- City: St. Clair Shores, Michigan
- League: Federal Hockey League
- Founded: 2016
- Home arena: St. Clair Shores Civic Arena
- Colors: Blue, green, gold, white
- Owner: Global Hockey Management (Michael Kolarik)
- General manager: Brandon Contratto
- Head coach: Dave Debol
- Media: St. Clair Shores Sentinel The Macomb Daily Michigan Regional Sports Network

Franchise history
- 2016–2017: St. Clair Shores Fighting Saints
- 2017–2018: North Shore Knights

= St. Clair Shores Fighting Saints =

Sports team

The St. Clair Shores Fighting Saints were a minor professional ice hockey team in the Federal Hockey League that began play in the 2016–17 season based in St. Clair Shores, Michigan. The Fighting Saints played their home games at the St. Clair Shores Civic Arena during their first season. In their second season, they relocated to Kingsville, Ontario, as the North Shore Knights and played home games in several other cities in Ontario and Quebec.

==History==
On April 20, 2016, it was announced that St. Clair Shores had landed an FHL team to begin play for the 2016–17 season at the Civic Arena. On May 10, it was announced that Brandon Contratto would be the general manager, Michael Kolarik of Global Hockey Management would run the team, and St. Clair Shores native and former Hartford Whalers player Dave Debol would serve as head coach.

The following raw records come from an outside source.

(** * Session handling of the knowledge2 frontend

    A shallow embedding of the session logic of the frontend: the React
    context [AuthContext.jsx], the login page, the two dashboard pages, the
    navigation bar and the password-change page.

    Every [async] function of the source is a term of the monad [Async]:
    its synchronous effects (localStorage, React state setters, router
    pushes, console output) and its [await] points are the nodes of a tree,
    so that a function can be run up to its next [await] ([run]), resumed
    later in a world that other handlers have changed in the meantime, or
    run to completion against a network that settles every request
    ([exec]). *)

From stdpp Require Import base option list strings gmap.

Local Open Scope string_scope.

(** ** JavaScript values *)

(** The JSON values the code handles and the two empty values of
    JavaScript. Numbers do not occur in any value the session logic
    inspects and are left out. A character of a [string] stands for one
    code unit of the JavaScript string; the messages of the user
    interface are kept as they are written in the source, and their
    length is never taken. *)
#[warnings="-register-all"]
Inductive JsVal : Type :=
| JUndefined
| JNull
| JBool (b : bool)
| JStr (s : string)
| JObj (fields : gmap string JsVal).

(** [!!v] *)
Definition truthy (v : JsVal) : bool :=
  match v with
  | JUndefined | JNull => false
  | JBool b => b
  | JStr s => negb (String.eqb s "")
  | JObj _ => true
  end.

(** [String(v)], the conversion [localStorage.setItem] applies to its
    value. *)
Definition js_string (v : JsVal) : string :=
  match v with
  | JUndefined => "undefined"
  | JNull => "null"
  | JBool true => "true"
  | JBool false => "false"
  | JStr s => s
  | JObj _ => "[object Object]"
  end.

(** The result of [localStorage.getItem]: [null] when the key is absent. *)
Definition item_val (o : option string) : JsVal :=
  match o with
  | Some s => JStr s
  | None => JNull
  end.

(** [!!token] for the result of [getItem]. *)
Definition truthy_item (o : option string) : bool := truthy (item_val o).

(** A thrown value: [axios.isAxiosError(err)] and [err.response?.status]. *)
Record JsError : Type := {
  isAxiosError : bool;
  response_status : option nat
}.

(** What a property access on [null] or [undefined] throws. *)
Definition TypeError : JsError :=
  {| isAxiosError := false; response_status := None |}.

(** [err.response?.status === code] *)
Definition status_is (err : JsError) (code : nat) : bool :=
  match response_status err with
  | Some s => Nat.eqb s code
  | None => false
  end.

(** ** Requests and responses *)

Inductive Method : Type := GET | POST | PUT.

Inductive Body : Type :=
| NoBody
| FormBody (fields : list (string * string))
| JsonBody (v : JsVal).

Record Request : Type := {
  method : Method;
  url : string;
  headers : list (string * string);
  body : Body
}.

(** An HTTP response: [response.status] and its payload ([response.data]
    of axios, the parsed body of [fetch]). *)
Record Response : Type := {
  status : nat;
  data : JsVal
}.

(** [response.ok] of [fetch] *)
Definition ok (r : Response) : bool :=
  Nat.leb 200 (status r) && Nat.leb (status r) 299.

(** The promises the code awaits: an HTTP exchange, and the body read
    [response.json()]. *)
Inductive Awaited : Type :=
| Http (r : Request)
| ReadJson (r : Response).

(** How a promise settles. A body read fulfils with the parsed value in
    [data]. *)
Inductive Settled : Type :=
| Fulfilled (r : Response)
| Rejected (e : JsError).

(** ** The world a handler runs in *)

(** [S] is the React state of the component the handler belongs to. *)
Record World (S : Type) : Type := mkWorld {
  localStorage : gmap string string;
  state : S;
  history : list string;          (* router pushes, newest first *)
  network : list Request;         (* requests sent, newest first *)
  console : list string;          (* console.error, newest first *)
  timers : list (nat * string)    (* setTimeout(() => push(path), ms) *)
}.

Arguments mkWorld {S}.
Arguments localStorage {S}.
Arguments state {S}.
Arguments history {S}.
Arguments network {S}.
Arguments console {S}.
Arguments timers {S}.

(** The synchronous effects. *)
Inductive Action (S : Type) : Type :=
| SetItem (k v : string)
| RemoveItem (k : string)
| SetState (f : S -> S)
| Push (path : string)
| ConsoleError (msg : string)
| SetTimeoutPush (path : string) (ms : nat).

Arguments SetItem {S}.
Arguments RemoveItem {S}.
Arguments SetState {S}.
Arguments Push {S}.
Arguments ConsoleError {S}.
Arguments SetTimeoutPush {S}.

Definition apply_action {S} (a : Action S) (w : World S) : World S :=
  match a with
  | SetItem k v =>
      mkWorld (<[k := v]> (localStorage w)) (state w) (history w) (network w)
              (console w) (timers w)
  | RemoveItem k =>
      mkWorld (delete k (localStorage w)) (state w) (history w) (network w)
              (console w) (timers w)
  | SetState f =>
      mkWorld (localStorage w) (f (state w)) (history w) (network w)
              (console w) (timers w)
  | Push path =>
      mkWorld (localStorage w) (state w) (path :: history w) (network w)
              (console w) (timers w)
  | ConsoleError msg =>
      mkWorld (localStorage w) (state w) (history w) (network w)
              (msg :: console w) (timers w)
  | SetTimeoutPush path ms =>
      mkWorld (localStorage w) (state w) (history w) (network w)
              (console w) ((ms, path) :: timers w)
  end.

(** Starting to await a promise: an HTTP request leaves the browser. *)
Definition send {S} (p : Awaited) (w : World S) : World S :=
  match p with
  | Http r =>
      mkWorld (localStorage w) (state w) (history w) (r :: network w)
              (console w) (timers w)
  | ReadJson _ => w
  end.

(** Another component takes over the page: storage, history and logs are
    shared, the React state is the new component's. *)
Definition enter {S T} (w : World S) (t : T) : World T :=
  mkWorld (localStorage w) t (history w) (network w) (console w) (timers w).

(** ** Async functions *)

Inductive Async (S A : Type) : Type :=
| Ret (a : A)
| Throw (e : JsError)
| GetItem (k : string) (cont : option string -> Async S A)
| Do (a : Action S) (cont : Async S A)
| Await (p : Awaited) (cont : Settled -> Async S A).

Arguments Ret {S A}.
Arguments Throw {S A}.
Arguments GetItem {S A}.
Arguments Do {S A}.
Arguments Await {S A}.

Fixpoint bind {S A B} (m : Async S A) (f : A -> Async S B) : Async S B :=
  match m with
  | Ret a => f a
  | Throw e => Throw e
  | GetItem k cont => GetItem k (fun v => bind (cont v) f)
  | Do a cont => Do a (bind cont f)
  | Await p cont => Await p (fun o => bind (cont o) f)
  end.

Declare Scope async_scope.
Delimit Scope async_scope with async.
Bind Scope async_scope with Async.

Notation "x <- m ;; k" := (bind m (fun x => k))
  (at level 20, m at level 99, k at level 200, only parsing) : async_scope.
Notation "m ;; k" := (bind m (fun _ => k))
  (at level 100, k at level 200, right associativity, only parsing)
  : async_scope.

Local Open Scope async_scope.

(** [try { m } catch (err) { h err }] *)
Fixpoint try_catch {S A} (m : Async S A) (h : JsError -> Async S A)
  : Async S A :=
  match m with
  | Ret a => Ret a
  | Throw e => h e
  | GetItem k cont => GetItem k (fun v => try_catch (cont v) h)
  | Do a cont => Do a (try_catch cont h)
  | Await p cont => Await p (fun o => try_catch (cont o) h)
  end.

(** [try { m } finally { f }]: [f] runs on both exits, and the exit of
    [m] (value or exception) is kept. *)
Fixpoint try_finally {S A} (m : Async S A) (f : Async S unit) : Async S A :=
  match m with
  | Ret a => f ;; Ret a
  | Throw e => f ;; Throw e
  | GetItem k cont => GetItem k (fun v => try_finally (cont v) f)
  | Do a cont => Do a (try_finally cont f)
  | Await p cont => Await p (fun o => try_finally (cont o) f)
  end.

Definition try_catch_finally {S A} (m : Async S A)
    (h : JsError -> Async S A) (f : Async S unit) : Async S A :=
  try_finally (try_catch m h) f.

Definition getItem {S} (k : string) : Async S (option string) :=
  GetItem k Ret.

Definition perform {S} (a : Action S) : Async S unit := Do a (Ret tt).

(** [await p]: the value a fulfilled promise gives, the exception a
    rejected one throws. *)
Definition await {S} (p : Awaited) : Async S Response :=
  Await p (fun o =>
    match o with
    | Fulfilled r => Ret r
    | Rejected e => Throw e
    end).

(** [v.k] for a field name [k] that no primitive has: a [TypeError] on
    [null] and [undefined], [undefined] where the field is missing. *)
Definition get_prop {S} (v : JsVal) (k : string) : Async S JsVal :=
  match v with
  | JUndefined | JNull => Throw TypeError
  | JBool _ | JStr _ => Ret JUndefined
  | JObj fields => Ret (default JUndefined (fields !! k))
  end.

(** ** Running *)

Inductive Completion (A : Type) : Type :=
| Returned (a : A)
| Threw (e : JsError).

Arguments Returned {A}.
Arguments Threw {A}.

Inductive Status (S A : Type) : Type :=
| Finished (c : Completion A)
| Suspended (p : Awaited) (cont : Settled -> Async S A).

Arguments Finished {S A}.
Arguments Suspended {S A}.

(** Run to completion or to the next [await]: JavaScript runs a handler
    without interruption between two awaits. *)
Fixpoint run {S A} (m : Async S A) (w : World S) : World S * Status S A :=
  match m with
  | Ret a => (w, Finished (Returned a))
  | Throw e => (w, Finished (Threw e))
  | GetItem k cont => run (cont (localStorage w !! k)) w
  | Do a cont => run cont (apply_action a w)
  | Await p cont => (send p w, Suspended p cont)
  end.

(** A suspended function goes on when its promise settles, in the world
    as it is by then. *)
Definition resume {S A} (s : Status S A) (o : Settled) (w : World S)
  : World S * Status S A :=
  match s with
  | Finished c => (w, Finished c)
  | Suspended _ cont => run (cont o) w
  end.

(** The promise a suspended function waits for. *)
Definition pending {S A} (s : Status S A) : option Awaited :=
  match s with
  | Finished _ => None
  | Suspended p _ => Some p
  end.

(** Run to completion with nothing else interleaved; [net] settles every
    awaited promise. *)
Fixpoint exec {S A} (net : Awaited -> Settled) (m : Async S A) (w : World S)
  : World S * Completion A :=
  match m with
  | Ret a => (w, Returned a)
  | Throw e => (w, Threw e)
  | GetItem k cont => exec net (cont (localStorage w !! k)) w
  | Do a cont => exec net cont (apply_action a w)
  | Await p cont => exec net (cont (net p)) (send p w)
  end.

(** ** context/AuthContext.jsx *)

Module AuthContext.

(** [const [user, setUser] = useState(null)] and
    [const [loading, setLoading] = useState(true)] *)
Record AuthState : Type := {
  user : JsVal;
  loading : bool
}.

Definition initial : AuthState := {| user := JNull; loading := true |}.

Definition setUser (u : JsVal) : Async AuthState unit :=
  perform (SetState (fun s => {| user := u; loading := loading s |})).

Definition setLoading (b : bool) : Async AuthState unit :=
  perform (SetState (fun s => {| user := user s; loading := b |})).

Definition me_request (token : option string) : Request :=
  {| method := GET;
     url := "http://localhost:8000/api/v1/auth/me";
     headers := [("Authorization", "Bearer " ++ js_string (item_val token))];
     body := NoBody |}.

Definition fetchUser : Async AuthState unit :=
  try_catch_finally
    (token <- getItem "access_token" ;;
     if negb (truthy_item token) then
       setLoading false                                  (* return *)
     else
       response <- await (Http (me_request token)) ;;
       setUser (data response))
    (fun err =>
       if status_is err 401 then
         perform (RemoveItem "access_token") ;;
         perform (RemoveItem "refresh_token") ;;
         setUser JNull
       else Ret tt)
    (setLoading false).

Definition login_request (username password : string) : Request :=
  {| method := POST;
     url := "http://localhost:8000/api/v1/auth/login";
     headers := [("Content-Type", "application/x-www-form-urlencoded")];
     body := FormBody [("username", username); ("password", password)] |}.

Definition login (username password : string) : Async AuthState bool :=
  response <- await (Http (login_request username password)) ;;
  access_token <- get_prop (data response) "access_token" ;;
  if truthy access_token then
    perform (SetItem "access_token" (js_string access_token)) ;;
    refresh_token <- get_prop (data response) "refresh_token" ;;
    perform (SetItem "refresh_token" (js_string refresh_token)) ;;
    fetchUser ;;
    Ret true
  else Ret false.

On May 18, the Fighting Saints name, logo, colors and jerseys were announced.

When the schedule was released for the 2017–18 season, the Fighting Saints were listed with home games in Gravenhurst, Ontario, Témiscaming, Quebec, South River, Ontario, and Kingsville, Ontario. The team was later announced to have relocated to Kingsville as the North Shore Knights.